[DESCRIPTION OF THE TASK]: Going from the top of the data below, give again each line through the one containing "foldM (extend_thread subs)", both ends kept.

[STUDY MATERIAL]:
(** The loop over the threads: every thread consumes the two subtours that
    start with its pins. *)
Lemma extend_loom_pins (subs : Subtours) :
  NoDup (concat subs) -> Forall (fun f : Tour => f <> []) subs ->
  forall (xs : list (Point * list Point * Point)) done U,
    NoDup (flat_map pins_of xs) ->
    Forall (fun x => exists a b fa fb,
                nth_error subs a = Some (fst (fst x) :: fa) /\
                nth_error subs b = Some (snd x :: fb)) xs ->
    (forall i p f, In i U -> In p (flat_map pins_of xs) ->
                   nth_error subs i = Some (p :: f) -> False) ->
    Forall (fun i => i < length subs)%nat U ->
    exists loom' U',
      foldM (extend_thread subs) (done, U) (map pinned_thread xs) = Ok (loom', U') /\
      Permutation (firsts subs U') (flat_map pins_of xs ++ firsts subs U) /\
      Forall (fun i => i < length subs)%nat U' /\
      exists exts,
        loom' = done ++ exts /\
        Forall2 (fun x thread' =>
                   exists fa fb,
                     In (fst (fst x) :: fa) subs /\ In (snd x :: fb) subs /\
                     thread' = rev fa ++ pinned_thread x ++ fb) xs exts.
Proof.
  intros Hnd Hne. induction xs as [| [[l t] r] xs IH]; intros done U Hpins Hfr HU Hlt.
  - exists done, U. split; [reflexivity |]. split; [reflexivity |].
    split; [assumption |]. exists []. rewrite app_nil_r. split; [reflexivity | constructor].
  - cbn [flat_map pins_of fst snd app] in Hpins.
    pose proof (Forall_inv Hfr) as (a & b & fa & fb & Ha & Hb). cbn [fst snd] in Ha, Hb.
    apply Forall_inv_tail in Hfr.
    assert (Hlr : l <> r).
    { intros ->. inversion Hpins; subst. apply H1. now left. }
    assert (HaU : ~ In a U).
    { intros H. apply (HU a l fa H); [now left | assumption]. }
    assert (HbU : ~ In b U).
    { intros H. apply (HU b r fb H); [right; now left | assumption]. }
    destruct (extend_loop_pins subs Hnd Hne l r a b fa fb U Ha Hb Hlr HaU HbU
                subs 0%nat (pinned_thread (l, t, r)) U false false l r
                (pinned_thread (l, t, r)))
      as (thread' & U1 & E1 & Hp1 & Hshape); auto.
    { unfold pinned_thread. cbn [fst snd].
      change (l :: t ++ [r]) with ((l :: t) ++ [r]). apply final_app. }
    { split; [reflexivity | lia]. }
    { split; [reflexivity | lia]. }
    { cbn [app]. now rewrite app_nil_r. }
    assert (Hlt1 : Forall (fun i => i < length subs)%nat U1).
    { apply Forall_forall. intros i Hi. apply (Permutation_in _ Hp1) in Hi.
      destruct Hi as [<- | [<- | Hi]].
      - apply nth_error_Some. congruence.
      - apply nth_error_Some. congruence.
      - rewrite Forall_forall in Hlt. now apply Hlt. }
    destruct (IH (done ++ [thread']) U1) as (loom' & U' & E & Hp & Hlt' & exts & El & Hexts).
    + inversion Hpins as [| ? ? _ Hpins']; subst. now inversion Hpins'.
    + assumption.
    + intros i p f Hi Hp Hf. apply (Permutation_in _ Hp1) in Hi.
      inversion Hpins as [| ? ? Hl Hpins']; subst.
      inversion Hpins' as [| ? ? Hr _]; subst.
      destruct Hi as [<- | [<- | Hi]].
      * rewrite Ha in Hf. inversion Hf; subst. apply Hl. now right.
      * rewrite Hb in Hf. inversion Hf; subst. now apply Hr.
      * apply (HU i p f Hi); [| assumption]. right. now right.
    + assumption.
    + exists loom', U'. split; [| split; [| split; [assumption |]]].
      * cbn [map]. eapply foldM_step; [| exact E].
        unfold extend_thread. eapply bind_Ok; [exact E1 | reflexivity].
      * rewrite Hp. rewrite (firsts_Permutation subs _ _ Hp1).
        unfold firsts. cbn [flat_map].
        rewrite (nth_error_nth_nil _ _ _ Ha), (nth_error_nth_nil _ _ _ Hb).
        unfold pins_of at 2. cbn [firstn fst snd]. perm.
      * exists (thread' :: exts). split; [rewrite El, <- app_assoc; reflexivity |].
        constructor; [| exact Hexts].
        exists fa, fb. cbn [fst snd].
        split; [eapply nth_error_In; exact Ha |].
        split; [eapply nth_error_In; exact Hb | exact Hshape].
Qed.

(** ** Consumed and unconsumed subtours partition the subtours *)

Lemma map_snd_enumerate_from {A} (l : list A) k :
  map snd (combine (seq k (length l)) l) = l.
Proof.
  revert k. induction l as [| x l IH]; intros k; cbn; [reflexivity | now rewrite IH].
Qed.

Lemma map_fst_enumerate {A} (l : list A) :
  map fst (enumerate l) = seq 0 (length l).
Proof.
  unfold enumerate. generalize 0%nat. induction l as [| x l IH]; intros k; cbn;
    [reflexivity | now rewrite IH].
Qed.

Lemma filter_fst_NoDup {A} (g : nat * A -> bool) (items : list (nat * A)) :
  NoDup (map fst items) -> NoDup (map fst (filter g items)).
Proof.
  induction items as [| x items IH]; intros H; [constructor |].
  cbn [map] in H. inversion H; subst. cbn [filter].
  destruct (g x); [| now apply IH]. cbn [map]. constructor; [| now apply IH].
  intros Hin. apply H2. apply in_map_iff in Hin. destruct Hin as (y & E & Hy).
  apply filter_In in Hy. apply in_map_iff. exists y. tauto.
Qed.

Lemma remove_item_points (items : list (nat * Tour)) i x :
  NoDup (map fst items) -> In (i, x) items ->
  Permutation (concat (map snd items))
    (x ++ concat (map snd (filter (fun ic => negb (Nat.eqb (fst ic) i)) items))).
Proof.
  induction items as [| [j y] items IH]; intros Hnd Hin; [destruct Hin |].
  cbn [map fst] in Hnd. inversion Hnd; subst. cbn [map snd concat filter fst].
  destruct Hin as [E | Hin].
  - inversion E; subst. rewrite Nat.eqb_refl. cbn [negb].
    apply Permutation_app_head.
    replace (filter (fun ic : nat * Tour => negb (fst ic =? i)%nat) items) with items;
      [reflexivity |].
    symmetry. apply forallb_filter_id. apply forallb_forall. intros [k z] Hk.
    cbn [fst]. apply negb_true_iff, Nat.eqb_neq. intros ->.
    apply H1. apply in_map_iff. now exists (i, z).
  - assert (j <> i).
    { intros ->. apply H1. apply in_map_iff. now exists (i, x). }
    replace (j =? i)%nat with false by (symmetry; now apply Nat.eqb_neq).
    cbn [negb map snd concat]. rewrite (IH H2 Hin). perm.
Qed.

Lemma filter_twice {A} (g h : A -> bool) (l : list A) :
  filter g (filter h l) = filter (fun x => h x && g x) l.
Proof.
  induction l as [| x l IH]; [reflexivity |]. cbn [filter].
  destruct (h x); cbn [filter andb]; [destruct (g x) |]; now rewrite IH.
Qed.

Lemma unused_nil (subs : Subtours) : unused subs [] = subs.
Proof.
  unfold unused. cbn [existsb negb].
  rewrite (forallb_filter_id (fun _ => true)); [apply map_snd_enumerate_from |].
  apply forallb_forall. reflexivity.
Qed.

Lemma In_enumerate {A} (l : list A) (d : A) i :
  (i < length l)%nat -> In (i, nth i l d) (enumerate l).
Proof.
  unfold enumerate. intros H.
  assert (G : forall k, In (k + i, nth i l d)%nat (combine (seq k (length l)) l)).
  { revert i H. induction l as [| x l IH]; intros i H k; cbn [length] in H; [lia |].
    cbn [length seq combine]. destruct i as [| i].
    - left. now rewrite Nat.add_0_r.
    - right. replace (k + S i)%nat with (S k + i)%nat by lia. apply IH. lia. }
  apply (G 0%nat).
Qed.

Lemma used_unused_points (subs : Subtours) used :
  NoDup used -> Forall (fun i => i < length subs)%nat used ->
  Permutation (concat subs)
    (flat_map (fun i => nth i subs []) used ++ concat (unused subs used)).
Proof.
  induction 1 as [| i used Hi Hnd IH]; intros Hlt.
  - rewrite unused_nil. reflexivity.
  - pose proof (Forall_inv Hlt) as Hil. apply Forall_inv_tail in Hlt.
    cbn [flat_map]. etransitivity; [exact (IH Hlt) |].
    transitivity (flat_map (fun i => nth i subs []) used
                  ++ nth i subs [] ++ concat (unused subs (i :: used))); [| perm].
    apply Permutation_app_head. unfold unused.
    etransitivity; [apply (remove_item_points _ i (nth i subs [])) |].
    + apply filter_fst_NoDup. rewrite map_fst_enumerate. apply seq_NoDup.
    + apply filter_In. split; [now apply In_enumerate |]. cbn [fst].
      apply negb_true_iff. destruct (existsb (Nat.eqb i) used) eqn:E; [| reflexivity].
      apply existsb_eqb_In in E. contradiction.
    + rewrite filter_twice. apply Permutation_app_head.
      erewrite filter_ext; [reflexivity |]. intros [j y]. cbn [fst existsb].
      rewrite negb_orb. apply andb_comm.
Qed.

Lemma firsts_rests_points (subs : Subtours) used :
  Permutation (flat_map (fun i => nth i subs []) used)
    (firsts subs used ++ rests subs used).
Proof.
  unfold firsts, rests. induction used as [| i used IH]; [reflexivity |].
  cbn [flat_map]. rewrite IH.
  destruct (nth i subs []) as [| x f]; cbn [firstn tl]; perm.
Qed.

(** One layer-weaving step, when all pins are distinct points of the tour:
    the loom gains the points of the tour, each once. *)
Lemma layer_step_points loom z tour loom1 pins tour' subtours loom' :
  pin_thread_ends loom z = Ok (loom1, pins) ->
  chop tour pins = Ok (tour', subtours) ->
  extend_threads loom1 subtours = Ok loom' ->
  NoDup tour -> length pins = (2 * length loom)%nat -> incl pins tour ->
  Permutation (concat loom') (concat loom ++ tour).
Proof.
  intros Epin Echop Eext Htour Hpins Hincl.
  unfold pin_thread_ends in Epin. apply pin_thread_ends_shape in Epin.
  destruct Epin as (xs & -> & -> & ->). cbn [app] in *.
  assert (Hfull : add_pins [] (flat_map pins_of xs) = flat_map pins_of xs /\
                  NoDup (flat_map pins_of xs)).
  { apply (add_pins_full (flat_map pins_of xs) []); [| constructor].
    rewrite Hpins, length_map. clear. cbn [length].
    induction xs as [| x xs IH]; [reflexivity |].
    cbn [flat_map pins_of length app Nat.add] in *. lia. }
  destruct Hfull as [Efull Hpins']. rewrite Efull in *. clear Hpins.
  rename Hpins' into Hpins.
  destruct (flat_map pins_of xs) as [| pin pins] eqn:Epins.
  - (* no thread yet: the reversed tour seeds the first thread *)
    destruct xs as [| [[l t] r] xs]; [| discriminate].
    cbn in Echop, Eext. inversion Echop; subst. cbn in Eext. inversion Eext; subst.
    cbn [map concat app]. rewrite app_nil_r. symmetry. apply Permutation_rev.
  - rewrite <- Epins in *.
    assert (Hpne : flat_map pins_of xs <> []) by (rewrite Epins; discriminate).
    destruct (tour_decomposition (flat_map pins_of xs) tour)
      as (pre & segs & -> & Hpre & Hsegs).
    rewrite chop_decomposed in Echop by assumption.
    inversion Echop; subst tour' subtours; clear Echop.
    assert (Hfrag : forall p, In p (flat_map pins_of xs) ->
                              exists f, In (p :: f) (chop_fragments pre segs)).
    { intros p Hp. apply pin_starts_fragment with (pins := flat_map pins_of xs); auto.
      now apply mem_In. }
    assert (Hsne : segs <> []).
    { intros ->. destruct (Hfrag pin) as (f & []). rewrite Epins. now left. }
    pose proof (chop_fragments_points _ pre _ Hsegs Hsne) as Hpts.
    assert (Hnd : NoDup (concat (chop_fragments pre segs))).
    { eapply Permutation_NoDup; [symmetry; exact Hpts | assumption]. }
    pose proof (chop_fragments_nonempty _ pre _ Hsegs) as Hne.
    destruct (extend_loom_pins _ Hnd Hne xs [] [])
      as (loomX & U' & E & Hfirsts & Hlt & _).
    + assumption.
    + apply Forall_forall. intros [[l t] r] Hx. cbn [fst snd].
      destruct (Hfrag l) as (fa & Hfa).
      { apply in_flat_map. exists (l, t, r). split; [assumption | now left]. }
      destruct (Hfrag r) as (fb & Hfb).
      { apply in_flat_map. exists (l, t, r). split; [assumption | right; now left]. }
      apply In_nth_error in Hfa, Hfb. destruct Hfa as (a & Ha), Hfb as (b & Hb).
      now exists a, b, fa, fb.
    + intros i p f [].
    + constructor.
    + unfold extend_threads in Eext.
      assert (Eext' : Ok (loomX ++ unused (chop_fragments pre segs) U') = Ok loom').
      { rewrite <- Eext. symmetry. eapply bind_Ok; [exact E | reflexivity]. }
      inversion Eext'; subst loom'; clear Eext' Eext.
      apply extend_loom_inv in E. destruct E as (exts & new & -> & -> & _ & Hexts & HndU).
      cbn [app] in *. specialize (HndU (NoDup_nil _)).
      rewrite concat_app. rewrite Hexts.
      rewrite (pinned_threads_points xs).
      rewrite <- Hpts.
      rewrite (used_unused_points (chop_fragments pre segs) new HndU Hlt).
      rewrite (firsts_rests_points (chop_fragments pre segs) new).
      rewrite Hfirsts. rewrite app_nil_r. perm.
Qed.

(** ** The first layers, by evaluation *)

Lemma nodupb_NoDup l : nodupb l = true -> NoDup l.
Proof.
  induction l as [| p l IH]; intros H; [constructor |].
  cbn [nodupb] in H. apply andb_true_iff in H. destruct H as [Hp Hl].
  constructor; [| now apply IH].
  intros Hin. apply mem_In in Hin. rewrite Hin in Hp. discriminate.
Qed.

Lemma same_points_Permutation l l' :
  nodupb l = true -> same_points l l' = true -> Permutation l l'.
Proof.
  intros Hl H. unfold same_points in H. apply andb_true_iff in H. destruct H as [Hlen Hin].
  apply NoDup_Permutation_bis.
  - now apply nodupb_NoDup.
  - now apply Nat.leb_le.
  - intros p Hp. rewrite forallb_forall in Hin. now apply mem_In, Hin.
Qed.

Lemma adjacentb_adjacent p q : adjacentb p q = true -> adjacent p q.
Proof.
  unfold adjacentb, adjacent. rewrite !orb_true_iff, !andb_true_iff, !Z.eqb_eq. tauto.
Qed.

[SOLVED PROBLEM]:
(** The loop over the threads: every thread consumes the two subtours that
    start with its pins. *)
Lemma extend_loom_pins (subs : Subtours) :
  NoDup (concat subs) -> Forall (fun f : Tour => f <> []) subs ->
  forall (xs : list (Point * list Point * Point)) done U,
    NoDup (flat_map pins_of xs) ->
    Forall (fun x => exists a b fa fb,
                nth_error subs a = Some (fst (fst x) :: fa) /\
                nth_error subs b = Some (snd x :: fb)) xs ->
    (forall i p f, In i U -> In p (flat_map pins_of xs) ->
                   nth_error subs i = Some (p :: f) -> False) ->
    Forall (fun i => i < length subs)%nat U ->
    exists loom' U',
      foldM (extend_thread subs) (done, U) (map pinned_thread xs) = Ok (loom', U') /\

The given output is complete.